Only the lines from the one holding "rt' <> Compensating" to the final line of the material below belong in the answer, transcribed exactly.
───
(* ===== verification/WorkflowFacts.v ===== *)
(** * Workflow: the engine, the quorum and the certificate

    Along every history of calls on a constructed workflow the engine runs the
    steps that compensate no other in dependency order, hands out each of them once
    and completes only when all of them succeeded; compensation steps are handed out
    only after a failure or a cancellation; quorum and certificate follow their
    contracts. *)

From S2P Require Import Prelude ByteStr BTree HashChain Workflow WorkflowOrder.
Local Open Scope N_scope.

#[export] Instance WorkflowStepRuntime_eq_dec : EqDecision WorkflowStepRuntime.
Proof. solve_decision. Defined.

(** ** Constructed definitions *)

(** The steps run in normal operation: those no step names as its compensation. *)
Definition is_target (d : WorkflowDefinition) (id : str) : Prop :=
  id ∈ compensation_targets_of (wd_steps d).

Record definition_ok (d : WorkflowDefinition) : Prop := {
  do_order : valid_order (wd_steps d) (wd_topological_order d);
  do_compensations : forall id step target, wd_steps d !! id = Some step ->
    ws_compensation_step_id step = Some target -> is_Some (wd_steps d !! target)
}.

Lemma target_spec d id :
  is_target d id <-> exists k step, wd_steps d !! k = Some step /\ ws_compensation_step_id step = Some id.
Proof.
  unfold is_target, compensation_targets_of. rewrite elem_of_list_to_set, list_elem_of_omap.
  setoid_rewrite elem_of_map_values. naive_solver.
Qed.

Lemma check_steps_elem m steps : check_steps m steps = Ok tt -> forall step, step ∈ steps -> check_step m step = Ok tt.
Proof.
  induction steps as [|s steps IH]; simpl; [set_solver|]. intros [E Hr]%seq_ok step.
  rewrite elem_of_cons. intros [->|Hin]; auto.
Qed.

Section Facts.
Context {S : Sha256Lib} {JA : JsonLib (HashMaterial WorkflowAuditEvent)} {JD : JsonLib DefinitionMaterial}.

Lemma definition_new_ok workflow_id run_id policy steps :
  exists result, definition_new workflow_id run_id policy steps = Done result
    /\ forall d, result = Ok d -> definition_ok d.
Proof.
  unfold definition_new.
  match goal with |- context [match ?r with Ok _ => _ | Err _ => _ end] => destruct r as [m|e] eqn:Hm end;
    [|by eexists].
  destruct (topological_sort_spec m) as (r & -> & Hr).
  eexists. split; [done|]. intros d Hd. destruct r as [order|e]; [|done].
  assert (check_steps m (map_values m) = Ok tt) as Hc.
  { inv_ok Hm. by destruct (check_steps m (map_values m)) as [[]|]. }
  inv_ok Hd. constructor; simpl; [done|].
  intros id step target Hs Ht.
  assert (check_step m step = Ok tt) as Hchk
    by (apply (check_steps_elem _ _ Hc); apply elem_of_map_values; eauto).
  unfold check_step in Hchk. rewrite Ht in Hchk. destruct (existsb _ _); [done|].
  by destruct (m !! target) as [c|].
Qed.

Lemma order_known d id : definition_ok d -> id ∈ wd_topological_order d <-> is_Some (wd_steps d !! id).
Proof. intros Hd. rewrite (proj1 (do_order d Hd)), elem_of_elements. apply elem_of_dom. Qed.

Lemma dependency_known d id step dependency :
  definition_ok d -> wd_steps d !! id = Some step -> dependency ∈ ws_dependencies step ->
  is_Some (wd_steps d !! dependency).
Proof.
  intros Hd Hs Hdep. assert (id ∈ wd_topological_order d) as Hin by (apply order_known; eauto).
  apply list_elem_of_split in Hin as (l1 & l2 & E). apply (order_known d _ Hd). rewrite E.
  pose proof (proj2 (do_order d Hd) l1 id l2 step E Hs dependency Hdep). set_solver.
Qed.

Lemma target_known d id : definition_ok d -> is_target d id -> is_Some (wd_steps d !! id).
Proof. intros Hd (k & step & Hs & Ht)%target_spec. by eapply do_compensations. Qed.

(** ** The engine's invariant *)

Definition is_started (state : WorkflowStepState) : bool :=
  match state with Pending | Skipped => false | _ => true end.

(** Before any cancellation or failure. *)
Definition is_early (state : WorkflowState) : bool :=
  match state with WsCreated | WsRunning | WsPaused | WsCompleted => true | _ => false end.

Definition succeeded (e : WorkflowEngine) (id : str) : Prop :=
  exists rt, en_steps e !! id = Some rt /\ sr_state rt = Succeeded.

Record engine_ok (d : WorkflowDefinition) (e : WorkflowEngine) : Prop := {
  eo_definition : en_definition e = d;
  eo_targets : en_compensation_targets e = compensation_targets_of (wd_steps d);
  eo_dom : forall id, is_Some (en_steps e !! id) <-> is_Some (wd_steps d !! id);
  eo_audit : chain_ok (en_audit e);
  eo_started : forall id step rt dependency, wd_steps d !! id = Some step -> ~ is_target d id ->
    en_steps e !! id = Some rt -> is_started (sr_state rt) = true ->
    dependency ∈ ws_dependencies step -> succeeded e dependency /\ ~ is_target d dependency;
  eo_active : forall id rt, ~ is_target d id -> en_steps e !! id = Some rt ->
    sr_state rt <> Compensating /\ (is_Some (sr_active_lease_id rt) -> sr_state rt = Leased);
  eo_early : is_early (en_state e) = true -> forall id rt, is_target d id -> en_steps e !! id = Some rt ->
    sr_state rt = Pending /\ sr_active_lease_id rt = None;
  eo_completed : en_state e = WsCompleted -> forall id rt, ~ is_target d id ->
    en_steps e !! id = Some rt -> sr_state rt = Succeeded
}.

(** How one call may change the runtime of a step that is no compensation target. *)
Definition runtime_moves (deps_done : Prop) (rt rt' : WorkflowStepRuntime) : Prop :=
  (sr_state rt = Succeeded -> sr_state rt' = Succeeded)
  /\ (is_started (sr_state rt') = true -> is_started (sr_state rt) = true \/ deps_done)
  /\ sr_state rt' <> Compensating
  /\ (is_Some (sr_active_lease_id rt') -> sr_state rt' = Leased).

Lemma engine_ok_step d e e' :
  engine_ok d e -> en_definition e' = d ->
  en_compensation_targets e' = en_compensation_targets e -> chain_ok (en_audit e') ->
  (forall id, is_Some (en_steps e' !! id) <-> is_Some (en_steps e !! id)) ->
  (forall id rt rt', ~ is_target d id -> en_steps e !! id = Some rt -> en_steps e' !! id = Some rt' ->
     runtime_moves (forall step, wd_steps d !! id = Some step -> forall dependency,
       dependency ∈ ws_dependencies step -> succeeded e dependency /\ ~ is_target d dependency) rt rt') ->
  (is_early (en_state e') = true -> forall id rt, is_target d id -> en_steps e' !! id = Some rt ->
     sr_state rt = Pending /\ sr_active_lease_id rt = None) ->
  (en_state e' = WsCompleted -> forall id rt, ~ is_target d id -> en_steps e' !! id = Some rt ->
     sr_state rt = Succeeded) ->
  engine_ok d e'.
Proof.
  intros He Ed Et Ea Hdom Hmove Hearly Hcomp.
  assert (forall id, ~ is_target d id -> succeeded e id -> succeeded e' id) as Hkeep.
  { intros id Hn (rt & Hrt & Hs). destruct (proj2 (Hdom id) ltac:(eauto)) as [rt' Hrt'].
    exists rt'. split; [done|]. by apply (Hmove id rt rt'). }
  constructor; auto.
  - rewrite Et. apply He.
  - intros id. rewrite Hdom. apply He.
  - intros id step rt' dep Hs Hn Hrt' Hst Hdep.
    destruct (proj1 (Hdom id) ltac:(eauto)) as [rt Hrt].
    destruct (Hmove id rt rt' Hn Hrt Hrt') as (_ & Hm & _).
    assert (succeeded e dep /\ ~ is_target d dep) as [Hsd Hnd]; [|by auto].
    destruct (Hm Hst) as [Hst0|Hdone]; [by eapply (eo_started d e He)|by eapply Hdone].
  - intros id rt' Hn Hrt'. destruct (proj1 (Hdom id) ltac:(eauto)) as [rt Hrt].
    by destruct (Hmove id rt rt' Hn Hrt Hrt') as (_ & _ & ? & ?).
Qed.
───
### [Problem solution]
  /\ sr_state rt' <> Compensating
  /\ (is_Some (sr_active_lease_id rt') -> sr_state rt' = Leased).

Lemma engine_ok_step d e e' :
  engine_ok d e -> en_definition e' = d ->
  en_compensation_targets e' = en_compensation_targets e -> chain_ok (en_audit e') ->
  (forall id, is_Some (en_steps e' !! id) <-> is_Some (en_steps e !! id)) ->
  (forall id rt rt', ~ is_target d id -> en_steps e !! id = Some rt -> en_steps e' !! id = Some rt' ->
     runtime_moves (forall step, wd_steps d !! id = Some step -> forall dependency,
       dependency ∈ ws_dependencies step -> succeeded e dependency /\ ~ is_target d dependency) rt rt') ->
  (is_early (en_state e') = true -> forall id rt, is_target d id -> en_steps e' !! id = Some rt ->
     sr_state rt = Pending /\ sr_active_lease_id rt = None) ->
  (en_state e' = WsCompleted -> forall id rt, ~ is_target d id -> en_steps e' !! id = Some rt ->
     sr_state rt = Succeeded) ->
  engine_ok d e'.
Proof.
  intros He Ed Et Ea Hdom Hmove Hearly Hcomp.
  assert (forall id, ~ is_target d id -> succeeded e id -> succeeded e' id) as Hkeep.
  { intros id Hn (rt & Hrt & Hs). destruct (proj2 (Hdom id) ltac:(eauto)) as [rt' Hrt'].
    exists rt'. split; [done|]. by apply (Hmove id rt rt'). }
  constructor; auto.
  - rewrite Et. apply He.
  - intros id. rewrite Hdom. apply He.
  - intros id step rt' dep Hs Hn Hrt' Hst Hdep.
    destruct (proj1 (Hdom id) ltac:(eauto)) as [rt Hrt].
    destruct (Hmove id rt rt' Hn Hrt Hrt') as (_ & Hm & _).
    assert (succeeded e dep /\ ~ is_target d dep) as [Hsd Hnd]; [|by auto].
    destruct (Hm Hst) as [Hst0|Hdone]; [by eapply (eo_started d e He)|by eapply Hdone].
  - intros id rt' Hn Hrt'. destruct (proj1 (Hdom id) ltac:(eauto)) as [rt Hrt].
    by destruct (Hmove id rt rt' Hn Hrt Hrt') as (_ & _ & ? & ?).
Qed.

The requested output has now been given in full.